In the late 1970s and early 1980s, the firm made a conscious decision to expand their experience designing hospital labs into a more global science and technology lab specialization designing corporate offices, data centers, training centers, and science and technology laboratories.

In 1985 Joe Flad, son of John Flad, sold the practice to five of his employees, transforming Flad & Associates into an employee-owned firm. In 2008 the firm changed its name from Flad & Associates to Flad Architects.

== Services and Market Sectors ==
According to its website, Flad specializes in the planning and design of innovative facilities for knowledge-based organizations in health, academic, and science. Its services include architectural design, interior design, planning and consulting, sustainable design, structural engineering, adaptive reuse and renovation, and landscape architecture. Working primarily with science-based organizations, Flad’s experience with specialized building types includes laboratory planning, pharma and biomanufacturing, agricultural research facilities, hospitals and clinics, medical education, and veterinary medicine. Flad’s planning and consulting services include space utilization studies, strategic master planning, and post-occupancy evaluations.

== Sustainable Design ==
Flad became a founding member of the U.S. Green Building Council (USGBC) in 1994 and played a role in the development of the original Leadership in Energy and Environmental Design (LEED) version 1.0 Building Rating System in 1996–1998. In 1998, the firm participated in the LEED Pilot Program to beta test the new rating systems with its Pharmacia Life Sciences Building project. Pharmacia's building became the first research facility to achieve LEED certification and was awarded a LEED Gold rating in 2001. Flad designed the UF Health Heart and Vascular Neuromedicine Hospitals, which in 2013 became the first hospitals in the United States to achieve 4 Green Globes certification.

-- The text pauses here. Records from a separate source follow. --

(* ===== verification/SecondTX.v ===== *)
(** * Transactions over secondary indexes (db/dbtx.cc, db/dbrotx.cc)

    The operations of [DBTX] and [DBROTX] that go through a secondary index:
    the indexed [Add]s, [GetByIndex], and the two [SecondaryIndexIterator]s.
    The index is the one of SecondIndex.v, over any key type; the records its
    wrappers point to are the records of the store. *)

From stdpp Require Import sorting.
From S2P Require Import Prelude OBJPool RCU MemStore TxSets DBTables DBTX DBROTX.
From S2P Require Import BPlusTree BPlusTreeInv BPlusTreeSpec SecondIndex.

(** ** Data *)

(** [DBTX::KeyValues] (and [DBROTX::KeyValues]): two arrays of the length given
    to the constructor, and the count, which the constructor does not set. *)
Record KeyValues := mkKVs { kv_num : Z; kv_keys : list Z; kv_values : list addr }.

(** The constructor's parameter is an [int]; a negative length makes [new]
    throw. *)
Definition to_int (z : Z) : Z := let z := u32 z in if z <? 2 ^ 31 then z else z - 2 ^ 32.

Definition KeyValues_new (num : Z) : result KeyValues :=
  let n := to_int num in
  if n <? 0 then Fault ExitCall
  else Ok (mkKVs 0 (replicate (Z.to_nat n) 0) (replicate (Z.to_nat n) NULL)).

(** [kvs->keys[i] = key; kvs->values[i] = value] *)
Definition kv_set (i : nat) (key : Z) (value : addr) (kvs : KeyValues) : result KeyValues :=
  if (i <? length (kv_keys kvs))%nat && (i <? length (kv_values kvs))%nat
  then Ok (mkKVs (kv_num kvs) (<[i := key]> (kv_keys kvs)) (<[i := value]> (kv_values kvs)))
  else Fault OutOfBounds.

Definition kv_set_num (i : nat) (kvs : KeyValues) : KeyValues :=
  mkKVs (Z.of_nat i) (kv_keys kvs) (kv_values kvs).

(** The local variable [kvs] of [GetByIndex]; [delete] does not clear it. *)
Inductive kvptr :=
  | KNull
  | KLive (kvs : KeyValues)
  | KDeleted.

Section SecondTX.
Context {K : Type} {KO : KeyOrder K}.
Context {S P : Type} `{Memstore S, Pool P}.
Implicit Types (db : DB S) (tx : TX P) (x : SecondIndex (K := K)) (it : SIter (K := K)).

(** The words of the read set: [seq] of a [SecondNode], or of a record. *)
Definition sec_word x db (a : addr) : option Z :=
  match si_nodes x !! a with
  | Some sn => Some (sn_seq sn)
  | None => read_word db a
  end.

(** ** Writes *)

(** [DBTX::Add(tableid, indextableid, key, seckey, new_val)]: the record itself
    is not put into the write set. *)
Definition Add_sec (tableid : nat) (key : Z) (seckey : K) (new_val : addr) tx db x :
    result (TX P * DB S * SecondIndex) :=
  '(node, tx, db) ← find_node true tableid key tx db;
  '(mw, seq, x) ← SecondIndex.GetWithInsert seckey key x;
  Ok (set_writeset (WriteSet_AddSec seq mw node (tx_writeset tx)) tx, db, x).

(** [new char[len]]: a block without room for the header of the pool. *)
Definition copy_value_sec (tableid : nat) (val : list Z) tx db : result (addr * TX P * DB S) :=
  '(value, tl) ← GetEmptyValue tableid (tx_tl tx);
  let tx := set_tl tl tx in
  let '(value, db) :=
    if value =? NULL then malloc (Z.of_nat (length val)) db else (value, db) in
  Ok (value, tx, set_vals (<[value := val]> (db_vals db)) db).

(** [DBTX::Add(tableid, indextableid, key, seckey, val, len)] *)
Definition Add_sec_copy (tableid : nat) (key : Z) (seckey : K) (val : list Z) tx db x :
    result (TX P * DB S * SecondIndex) :=
  '(node, tx, db) ← find_node false tableid key tx db;
  '(mw, seq, x) ← SecondIndex.GetWithInsert seckey key x;
  '(value, tx, db) ← copy_value_sec tableid val tx db;
  let w := WriteSet_Add tableid key value node (tx_writeset tx) in
  Ok (set_writeset (WriteSet_AddSec seq mw node w) tx, db, x).

(** ** Reads *)

(** The loop of [ScanSecondNode] over the wrappers. *)
Fixpoint scan_wrappers (fuel : nat) (mnw : addr) (i : nat) (kvs : KeyValues) tx db x :
    result (nat * KeyValues * TX P) :=
  if mnw =? NULL then Ok (i, kvs, tx)
  else
    match fuel with
    | O => Fault OutOfFuel
    | Datatypes.S fuel =>
        wr ← from_opt NullDeref (si_wrappers x !! mnw);
        '(i, kvs, tx) ←
          (if w_valid wr =? 1 then
             node ← node_at (db_nodes db) (w_memnode wr);
             if ValidateValue (mn_value node) then
               kvs ← kv_set i (w_key wr) (mn_value node) kvs;
               r ← ReadSet_Add (sec_word x db) (w_memnode wr) 0 (tx_readset tx);
               Ok (Datatypes.S i, kvs, set_readset r tx)
             else Ok (i, kvs, tx)
           else Ok (i, kvs, tx));
        scan_wrappers fuel (w_next wr) i kvs tx db x
    end.

Definition ScanSecondNode (sn : addr) (kvs : kvptr) tx db x : result (nat * kvptr * TX P) :=
  r ← ReadSet_Add (sec_word x db) sn 0 (tx_readset tx);
  let tx := set_readset r tx in
  match kvs with
  | KNull => Ok (O, KNull, tx)
  | KDeleted => Fault UseOfFreed
  | KLive kvs =>
      n ← from_opt NullDeref (si_nodes x !! sn);
      '(i, kvs, tx) ← scan_wrappers (size (si_wrappers x)) (sn_head n) 0 kvs tx db x;
      Ok (i, KLive (kv_set_num i kvs), tx)
  end.

(** [GetByIndex] before the RTM region: the length read, and the arrays. *)
Definition GBI_alloc (sn : addr) (kvs : kvptr) x : result (Z * kvptr) :=
  kvs ← (match kvs with KNull => Ok KNull | KLive _ => Ok KDeleted | KDeleted => Fault UseOfFreed end);
  n ← from_opt NullDeref (si_nodes x !! sn);
  let knum := sn_seq n in
  if negb (knum =? 0) then a ← KeyValues_new knum; Ok (knum, KLive a) else Ok (knum, kvs).

(** The RTM region: [None] means the node has changed and the operation starts
    again.  More rows than [knum] would only be reported. *)
Definition GBI_rtm (sn : addr) (knum : Z) (kvs : kvptr) tx db x :
    result (option (option KeyValues * TX P)) :=
  n ← from_opt NullDeref (si_nodes x !! sn);
  if negb (knum =? sn_seq n) then Ok None
  else
    '(i, kvs, tx) ← ScanSecondNode sn kvs tx db x;
    Ok (Some (match i, kvs with Datatypes.S _, KLive kvs => Some kvs | _, _ => None end, tx)).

In 2016, Flad signed the AIA 2030 commitment, which aims for a carbon-neutral portfolio by 2030. The firm has also joined the SE 2050 Commitment, which sets a goal of net zero embodied carbon structural systems by 2050, as well as the AIA Materials Pledge to select materials that support a circular economy and promote human health, ecosystem health, and climate health.

In 2004, Flad expanded its science and technology design services to include advanced energy research to develop clean energy sources, enhanced technologies and improved fuel efficiency. Two of the firm's energy research lab designs are Stony Brook University, Advanced Energy Research & Technology Center (AERTC) and the National Renewable Energy Laboratory (NREL), Integrated Biorefinery Research Facility.